(** C9: reassembly is safe.  Whatever substrings of [S] arrive, in whatever
    order and however often, and however the owner interleaves its reads, the
    bytes delivered so far followed by those waiting in the output are the first
    [_next_index] bytes of [S]; the output is closed only after all of [S]; and
    what is stored never exceeds the free part of the capacity. *)
Theorem reassembly_in_order (S : bytes) (cap : Z) (del : bytes) (r : t) :
  0 <= cap -> zlen S + cap < MAX64 -> reach S cap del r ->
  del ++ ByteStream._buffer (_output r) = ztake (_next_index r) S /\
  (ByteStream.input_ended (_output r) = true ->
     del ++ ByteStream._buffer (_output r) = S) /\
  unassembled_bytes r + ByteStream.buffer_size (_output r) <= cap.
Proof.
  intros Hcap Hfit H. destruct (reach_consistent _ _ _ _ Hcap Hfit H) as [[Hwf Hch Hfr] Hc Hnx Hpre Hst Heof Hend].
  split_and!; [done|..].
  - intros E. rewrite Hpre, Hend by done. apply ztake_all. lia.
  - pose proof (OrderedMap.chain_total _ _ _ Hch).
    pose proof (ByteStream.remaining_capacity_wf _ Hwf). unfold window_end in *.
    rewrite (unassembled_bytes_total _ _ _ Hch) by (unfold window_end; zlia).
    unfold ByteStream.buffer_size. lia.
Qed.

(** A run of three substrings and a read, used as witness. *)
Definition demo_S : bytes := str "abcdef".

Lemma demo_segment data index eof :
  0 <= index -> index + zlen data <= 6 -> substr demo_S index (zlen data) = data ->
  (eof = true -> index + zlen data = 6) -> segment_of demo_S 4 data index eof.
Proof.
  intros Hix Hle Hd He. change 6 with (zlen demo_S) in Hle, He.
  assert (zlen demo_S = 6) as H6 by reflexivity. pose_zlen. split; try lia.
  - intros p b Hp Hb. unfold offered in Hb. replace (_ <? _) with true in Hb by lia.
    pose proof (zget_Some_range _ _ _ Hb). rewrite <- Hd in Hb.
    rewrite zget_substr in Hb by lia. rewrite <- Hb. split_if; [f_equal; lia|lia].
  - intros E. rewrite u64_small by lia. specialize (He E). lia.
Defined.

Definition demo_r : t :=
  push_substring (str "abc") 0 false (push_substring (str "cd") 2 false (make 4)).

Definition demo_r' : t := with_output (fun o => (ByteStream.read 2 o).2) demo_r.

Lemma demo_reach : reach demo_S 4 (str "ab") demo_r'.
Proof.
  assert (str "ab" = [] ++ (ByteStream.read 2 (_output demo_r)).1) as -> by (vm_compute; reflexivity).
  apply reach_read; [|lia]. apply reach_push; [apply reach_push; [constructor|]|];
    apply demo_segment; vm_compute; intuition congruence.
Defined.

Lemma reassembly_in_order_witness :
  str "ab" ++ ByteStream._buffer (_output demo_r') = ztake (_next_index demo_r') demo_S /\
  (ByteStream.input_ended (_output demo_r') = true ->
     str "ab" ++ ByteStream._buffer (_output demo_r') = demo_S) /\
  unassembled_bytes demo_r' + ByteStream.buffer_size (_output demo_r') <= 4.
Proof.
  apply (reassembly_in_order demo_S 4 (str "ab")); [lia|vm_compute; done|apply demo_reach].
Defined.

(** C10: reassembly makes progress.  In a reachable state a substring of [S] that
    starts at or before the next index takes the output past all of it that fits
    the window; with the substring, the output goes past every run of known bytes
    from the next index on (so a gap that is filled releases what was stored behind
    it); the output is the beginning of [S] up to the new index; and when there is
    room, every byte of [S] is known and so is its end, the output is all of [S],
    is closed, and nothing is left stored. *)
Theorem reassembly_completes (S : bytes) (cap : Z) (del : bytes) (r : t)
    (data : bytes) (index : Z) (eof : bool) :
  0 <= cap -> zlen S + cap < MAX64 -> reach S cap del r -> segment_of S cap data index eof ->
  let r' := push_substring data index eof r in
  let got := del ++ ByteStream._buffer (_output r') in
  (index <= _next_index r -> index + zlen data < MAX64 ->
     Z.min (index + zlen data) (window_end r) <= _next_index r') /\
  (forall e, (forall p, _next_index r <= p < e -> is_Some (merged r data index p)) -> e <= _next_index r') /\
  got = ztake (_next_index r') S /\
  (0 < ByteStream.remaining_capacity (_output r) ->
   (forall p, _next_index r <= p < zlen S -> is_Some (merged r data index p)) ->
   (if eof then u64 (index + zlen data) = zlen S else _eof r = true /\ _eof_index r = zlen S) ->
   got = S /\ ByteStream.input_ended (_output r') = true /\ empty r' = true).
Proof.
  intros Hcap Hfit Hre Hseg r' got. pose proof (reach_consistent _ _ _ _ Hcap Hfit Hre) as Hcon.
  pose proof (con_prefix _ _ _ _ (push_consistent _ _ _ _ _ _ _ Hfit Hcon Hseg)) as Hpre. fold r' in Hpre. fold got in Hpre.
  split_and!; [|intros e; by eapply push_passes|done|].
  - intros Hi Hm. eapply push_passes; [done..|]. intros p Hp. by apply merged_offered.
  - intros Hrc Hall He. destruct (consistent_pushed _ _ _ _ _ _ _ Hfit Hcon Hseg) as (d & [_ _ _ _ _ _ He' Hx']).
    destruct (push_completes _ _ _ _ _ _ _ Hfit Hcon Hseg Hrc Hall) as (HnS & Hend & Hnil).
    + rewrite He'. destruct eof; [done|apply He].
    + rewrite Hx'. destruct eof; [done|apply He].
    + split_and!; [|done|unfold r', empty; by rewrite Hnil].
      rewrite Hpre. unfold r'. rewrite HnS. apply ztake_all. lia.
Qed.

(** The end of the stream arrives while its middle is stored. *)
Lemma reassembly_completes_witness :
  let r' := push_substring (str "def") 3 true demo_r' in
  let got := str "ab" ++ ByteStream._buffer (_output r') in
  (3 <= _next_index demo_r' -> 3 + zlen (str "def") < MAX64 ->
     Z.min (3 + zlen (str "def")) (window_end demo_r') <= _next_index r') /\
  (forall e, (forall p, _next_index demo_r' <= p < e -> is_Some (merged demo_r' (str "def") 3 p)) -> e <= _next_index r') /\
  got = ztake (_next_index r') demo_S /\
  (0 < ByteStream.remaining_capacity (_output demo_r') ->
   (forall p, _next_index demo_r' <= p < zlen demo_S -> is_Some (merged demo_r' (str "def") 3 p)) ->
   u64 (3 + zlen (str "def")) = zlen demo_S ->
   got = demo_S /\ ByteStream.input_ended (_output r') = true /\ empty r' = true).
Proof.
  apply (reassembly_completes demo_S 4 (str "ab") demo_r' (str "def") 3 true); try (vm_compute; done).
  - apply demo_reach.
  - apply demo_segment; vm_compute; intuition congruence.
Defined.

Example demo_completes :
  let r' := push_substring (str "def") 3 true demo_r' in
  _next_index demo_r' = 4 /\ _next_index r' = 6 /\ ByteStream.input_ended (_output r') = true.
Proof. vm_compute. split_and!; reflexivity. Qed.

End StreamReassembler.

▶ _Task directions_
Your reply should contain every record, unchanged and complete.

▶ _Exercise output_
(** C9: reassembly is safe.  Whatever substrings of [S] arrive, in whatever
    order and however often, and however the owner interleaves its reads, the
    bytes delivered so far followed by those waiting in the output are the first
    [_next_index] bytes of [S]; the output is closed only after all of [S]; and
    what is stored never exceeds the free part of the capacity. *)
Theorem reassembly_in_order (S : bytes) (cap : Z) (del : bytes) (r : t) :
  0 <= cap -> zlen S + cap < MAX64 -> reach S cap del r ->
  del ++ ByteStream._buffer (_output r) = ztake (_next_index r) S /\
  (ByteStream.input_ended (_output r) = true ->
     del ++ ByteStream._buffer (_output r) = S) /\
  unassembled_bytes r + ByteStream.buffer_size (_output r) <= cap.
Proof.
  intros Hcap Hfit H. destruct (reach_consistent _ _ _ _ Hcap Hfit H) as [[Hwf Hch Hfr] Hc Hnx Hpre Hst Heof Hend].
  split_and!; [done|..].
  - intros E. rewrite Hpre, Hend by done. apply ztake_all. lia.
  - pose proof (OrderedMap.chain_total _ _ _ Hch).
    pose proof (ByteStream.remaining_capacity_wf _ Hwf). unfold window_end in *.
    rewrite (unassembled_bytes_total _ _ _ Hch) by (unfold window_end; zlia).
    unfold ByteStream.buffer_size. lia.
Qed.

(** A run of three substrings and a read, used as witness. *)
Definition demo_S : bytes := str "abcdef".

Lemma demo_segment data index eof :
  0 <= index -> index + zlen data <= 6 -> substr demo_S index (zlen data) = data ->
  (eof = true -> index + zlen data = 6) -> segment_of demo_S 4 data index eof.
Proof.
  intros Hix Hle Hd He. change 6 with (zlen demo_S) in Hle, He.
  assert (zlen demo_S = 6) as H6 by reflexivity. pose_zlen. split; try lia.
  - intros p b Hp Hb. unfold offered in Hb. replace (_ <? _) with true in Hb by lia.
    pose proof (zget_Some_range _ _ _ Hb). rewrite <- Hd in Hb.
    rewrite zget_substr in Hb by lia. rewrite <- Hb. split_if; [f_equal; lia|lia].
  - intros E. rewrite u64_small by lia. specialize (He E). lia.
Defined.

Definition demo_r : t :=
  push_substring (str "abc") 0 false (push_substring (str "cd") 2 false (make 4)).

Definition demo_r' : t := with_output (fun o => (ByteStream.read 2 o).2) demo_r.

Lemma demo_reach : reach demo_S 4 (str "ab") demo_r'.
Proof.
  assert (str "ab" = [] ++ (ByteStream.read 2 (_output demo_r)).1) as -> by (vm_compute; reflexivity).
  apply reach_read; [|lia]. apply reach_push; [apply reach_push; [constructor|]|];
    apply demo_segment; vm_compute; intuition congruence.
Defined.

Lemma reassembly_in_order_witness :
  str "ab" ++ ByteStream._buffer (_output demo_r') = ztake (_next_index demo_r') demo_S /\
  (ByteStream.input_ended (_output demo_r') = true ->
     str "ab" ++ ByteStream._buffer (_output demo_r') = demo_S) /\
  unassembled_bytes demo_r' + ByteStream.buffer_size (_output demo_r') <= 4.
Proof.
  apply (reassembly_in_order demo_S 4 (str "ab")); [lia|vm_compute; done|apply demo_reach].
Defined.

(** C10: reassembly makes progress.  In a reachable state a substring of [S] that
    starts at or before the next index takes the output past all of it that fits
    the window; with the substring, the output goes past every run of known bytes
    from the next index on (so a gap that is filled releases what was stored behind
    it); the output is the beginning of [S] up to the new index; and when there is
    room, every byte of [S] is known and so is its end, the output is all of [S],
    is closed, and nothing is left stored. *)
Theorem reassembly_completes (S : bytes) (cap : Z) (del : bytes) (r : t)
    (data : bytes) (index : Z) (eof : bool) :
  0 <= cap -> zlen S + cap < MAX64 -> reach S cap del r -> segment_of S cap data index eof ->
  let r' := push_substring data index eof r in
  let got := del ++ ByteStream._buffer (_output r') in
  (index <= _next_index r -> index + zlen data < MAX64 ->
     Z.min (index + zlen data) (window_end r) <= _next_index r') /\
  (forall e, (forall p, _next_index r <= p < e -> is_Some (merged r data index p)) -> e <= _next_index r') /\
  got = ztake (_next_index r') S /\
  (0 < ByteStream.remaining_capacity (_output r) ->
   (forall p, _next_index r <= p < zlen S -> is_Some (merged r data index p)) ->
   (if eof then u64 (index + zlen data) = zlen S else _eof r = true /\ _eof_index r = zlen S) ->
   got = S /\ ByteStream.input_ended (_output r') = true /\ empty r' = true).
Proof.
  intros Hcap Hfit Hre Hseg r' got. pose proof (reach_consistent _ _ _ _ Hcap Hfit Hre) as Hcon.
  pose proof (con_prefix _ _ _ _ (push_consistent _ _ _ _ _ _ _ Hfit Hcon Hseg)) as Hpre. fold r' in Hpre. fold got in Hpre.
  split_and!; [|intros e; by eapply push_passes|done|].
  - intros Hi Hm. eapply push_passes; [done..|]. intros p Hp. by apply merged_offered.
  - intros Hrc Hall He. destruct (consistent_pushed _ _ _ _ _ _ _ Hfit Hcon Hseg) as (d & [_ _ _ _ _ _ He' Hx']).
    destruct (push_completes _ _ _ _ _ _ _ Hfit Hcon Hseg Hrc Hall) as (HnS & Hend & Hnil).
    + rewrite He'. destruct eof; [done|apply He].
    + rewrite Hx'. destruct eof; [done|apply He].
    + split_and!; [|done|unfold r', empty; by rewrite Hnil].
      rewrite Hpre. unfold r'. rewrite HnS. apply ztake_all. lia.
Qed.

(** The end of the stream arrives while its middle is stored. *)
Lemma reassembly_completes_witness :
  let r' := push_substring (str "def") 3 true demo_r' in
  let got := str "ab" ++ ByteStream._buffer (_output r') in
  (3 <= _next_index demo_r' -> 3 + zlen (str "def") < MAX64 ->
     Z.min (3 + zlen (str "def")) (window_end demo_r') <= _next_index r') /\
  (forall e, (forall p, _next_index demo_r' <= p < e -> is_Some (merged demo_r' (str "def") 3 p)) -> e <= _next_index r') /\
  got = ztake (_next_index r') demo_S /\
  (0 < ByteStream.remaining_capacity (_output demo_r') ->
   (forall p, _next_index demo_r' <= p < zlen demo_S -> is_Some (merged demo_r' (str "def") 3 p)) ->
   u64 (3 + zlen (str "def")) = zlen demo_S ->
   got = demo_S /\ ByteStream.input_ended (_output r') = true /\ empty r' = true).
Proof.
  apply (reassembly_completes demo_S 4 (str "ab") demo_r' (str "def") 3 true); try (vm_compute; done).
  - apply demo_reach.
  - apply demo_segment; vm_compute; intuition congruence.
Defined.

Example demo_completes :
  let r' := push_substring (str "def") 3 true demo_r' in
  _next_index demo_r' = 4 /\ _next_index r' = 6 /\ ByteStream.input_ended (_output r') = true.
Proof. vm_compute. split_and!; reflexivity. Qed.

End StreamReassembler.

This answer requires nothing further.